German vegetable sprouts caused the E. coli outbreak that has killed 31 people and sickened nearly 3,100, investigators announced Friday after tracking links to the bacteria from patients in hospital beds to restaurants and then farm fields.

Reinhard Burger, president of the Robert Koch Institute, Germany's national disease control center, said the pattern of the outbreak had produced enough evidence to draw that conclusion even though no tests on sprouts from an organic farm in Lower Saxony had come back positive for the E. coli strain behind the outbreak.

"In this way, it was possible to narrow down epidemiologically the cause of the outbreak of the illness to the consumption of sprouts," Burger told reporters at a press conference with the heads of Germany's Federal Institute for Risk Assessment and its Federal Office for Consumer Protection.  "It is the sprouts."
Here's more on how they came to that conclusion.
Clusters of E. coli cases which can be traced back to a specific event are an important source of information for the investigators because they provide a trail to follow.  Such was the case at the organic farm in Lower Saxony: In all the major outbreaks of E. coli in Germany in recent days, sprouts had been delivered to restaurants at which people who later fell ill had eaten, the Lower Saxony Ministry of Agriculture announced on June 5.
I haven't seen an explanation of what makes the farm, "organic".  But they may have bought seeds from a farm that used "organic" fertilizers, which often means cow manure, a known source of dangerous E. coli.  (Another possibility is that one of the workers at the farm is a carrier, and wasn't careful about washing their hands, or something similar.)

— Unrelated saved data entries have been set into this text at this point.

(* ===== verification/Agents.v ===== *)
(** * Agents of the control plane (internal/controlplane/store.go, agent_permissions.go, agent_workers.go,
    agent_pairing.go, approval_capability_store.go)

    The installations of agents, their sessions and refresh credentials, and the
    devices authorized to become one; and the pairings: an owner's invitation, the
    device an agent claims for it, and the owner's approval; and the links an agent
    asks for so that a person approves one Change.  A transaction is one atomic step.  The
    clock is the sequence of the times it tells, read in turn, and the random
    source the sequence of the texts it gives. *)

From S2P Require Import Prelude Tables GoStrings Digest Documents ControlDocuments Rows Calls Enrollment.
#[local] Open Scope Z_scope.

Module IN := Installation.
Module AS := AgentSession.
Module SR := session_row.
Module CD := credential_row.
Module DV := device_row.
Module CP := capability_row.
Module PR := pairing_row.

(** ** The tables *)
Record agent_db : Type := AgentDb {
  memberships : gmap (string * string) string;
  agent_authority : gmap string Authority.Authority;
  change_records : gmap (string * string * string) change_row.change_row;
  installations : list IN.Installation;
  sessions : list SR.session_row;
  refresh_credentials : list CD.credential_row;
  devices : list DV.device_row;
  pairings : list pairing_row.pairing_row;
  capabilities : list CP.capability_row;
  (* the installation of a workspace's hosted agent, by workspace and account *)
  operator_grants : gmap (string * string) string
}.
Definition with_agent_authority v db :=
  AgentDb db.(memberships) v db.(change_records) db.(installations) db.(sessions) db.(refresh_credentials) db.(devices) db.(pairings) db.(capabilities) db.(operator_grants).
Definition with_installations v db :=
  AgentDb db.(memberships) db.(agent_authority) db.(change_records) v db.(sessions) db.(refresh_credentials) db.(devices) db.(pairings) db.(capabilities) db.(operator_grants).
Definition with_sessions v db :=
  AgentDb db.(memberships) db.(agent_authority) db.(change_records) db.(installations) v db.(refresh_credentials) db.(devices) db.(pairings) db.(capabilities) db.(operator_grants).
Definition with_credentials v db :=
  AgentDb db.(memberships) db.(agent_authority) db.(change_records) db.(installations) db.(sessions) v db.(devices) db.(pairings) db.(capabilities) db.(operator_grants).
Definition with_devices v db :=
  AgentDb db.(memberships) db.(agent_authority) db.(change_records) db.(installations) db.(sessions) db.(refresh_credentials) v db.(pairings) db.(capabilities) db.(operator_grants).
Definition with_pairings v db :=
  AgentDb db.(memberships) db.(agent_authority) db.(change_records) db.(installations) db.(sessions) db.(refresh_credentials) db.(devices) v db.(capabilities) db.(operator_grants).
Definition with_capabilities v db :=
  AgentDb db.(memberships) db.(agent_authority) db.(change_records) db.(installations) db.(sessions) db.(refresh_credentials) db.(devices) db.(pairings) v db.(operator_grants).

Definition with_operator_grants v db :=
  AgentDb db.(memberships) db.(agent_authority) db.(change_records) db.(installations) db.(sessions) db.(refresh_credentials) db.(devices) db.(pairings)
    db.(capabilities) v.

Definition ErrDevicePending : error := Errorf "device authorization pending".
Definition ErrDeviceDenied : error := Errorf "device authorization denied".
Definition ErrDeviceExpired : error := Errorf "device authorization expired".

Definition clock : Type := nat -> Z.
Definition after (n : nat) (c : clock) : clock := fun k => c (n + k)%nat.
Definition random : Type := nat -> string.
Definition newSecret (prefix drawn : string) : string := prefix +:+ drawn.
Definition Store_newID (prefix drawn : string) : string := prefix +:+ drawn.

(** ** What the queries ask *)
Definition unexpired (now : Z) (expires : option Z) : bool := match expires with None => true | Some t => now <? t end.
Definition live_installation (now : Z) (i : IN.Installation) : bool := (IN.RevokedAt i == None) && unexpired now (IN.ExpiresAt i).
Definition live_session (now : Z) (s : AS.AgentSession) : bool := (AS.EndedAt s == None) && (now <? AS.ExpiresAt s).
Definition session_by_id (id : string) (l : list SR.session_row) : option SR.session_row := List.find (fun r => AS.ID (SR.Session r) == id) l.
(** A worker's parent must live too. *)
Definition live_parent (now : Z) (s : AS.AgentSession) (l : list SR.session_row) : bool :=
  (AS.ParentSessionID s == EmptyString) ||
  existsb (fun r => (AS.ID (SR.Session r) == AS.ParentSessionID s) && live_session now (SR.Session r)) l.

Definition Membership (accountID workspaceID : string) (db : agent_db) : result string :=
  one_row ErrForbidden (memberships db !! (accountID, workspaceID)).
Definition installationByID (id : string) (db : agent_db) : result IN.Installation :=
  one_row ErrNotFound (List.find (fun i => IN.ID i == id) (installations db)).
Definition owner (accountID workspaceID : string) (db : agent_db) : bool := memberships db !! (accountID, workspaceID) == Some "owner"%string.

(** [unicode.IsControl], on the UTF-8 of a string: no byte of a longer encoding
    is 0xC2, so 0xC2 always starts a character. *)
Fixpoint has_control (s : string) : bool :=
  match s with
  | EmptyString => false
  | String c rest =>
      (byte_of c <? 32) || (byte_of c =? 127) ||
      match rest with
      | String c' _ => (byte_of c =? 194) && (128 <=? byte_of c') && (byte_of c' <=? 159)
      | EmptyString => false
      end || has_control rest
  end.
Definition validAgentLabel (value : string) (maximum : Z) : bool :=
  (value != EmptyString) && (slen value <=? maximum) && negb (has_control value).
Definition validatedClientInstance (value : string) : result string :=
  let value := TrimSpace value in
  if validAgentLabel value 200 then Ok value
  else Err (Errorf "clientInstance must identify this conversation or process and be at most 200 characters").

For perspective, there's some good news, at least for the United States:
First, the good news.  The U.S. has seen lower incidence of foodborne illness in the past 15 years, with the notable exception of Salmonella, which hasn't tapered off, federal health officials reported this week.

Illnesses from a potent strain of E. coli called 0157 have been cut in half, and the rate of six major kinds of foodborne infections has dropped 23% since 1996.
That's more impressive than it might seem, since many of the illnesses are caused by mistakes made in home kitchens.
- 12:45 PM, 10 June 2011   [link]

My Wrists Told Me that they wanted a break from the keyboard for a while, so posting will be light until they are happier.  (From past experience, I expect that it will take a day or two, and some topical aspirin, to satisfy them.)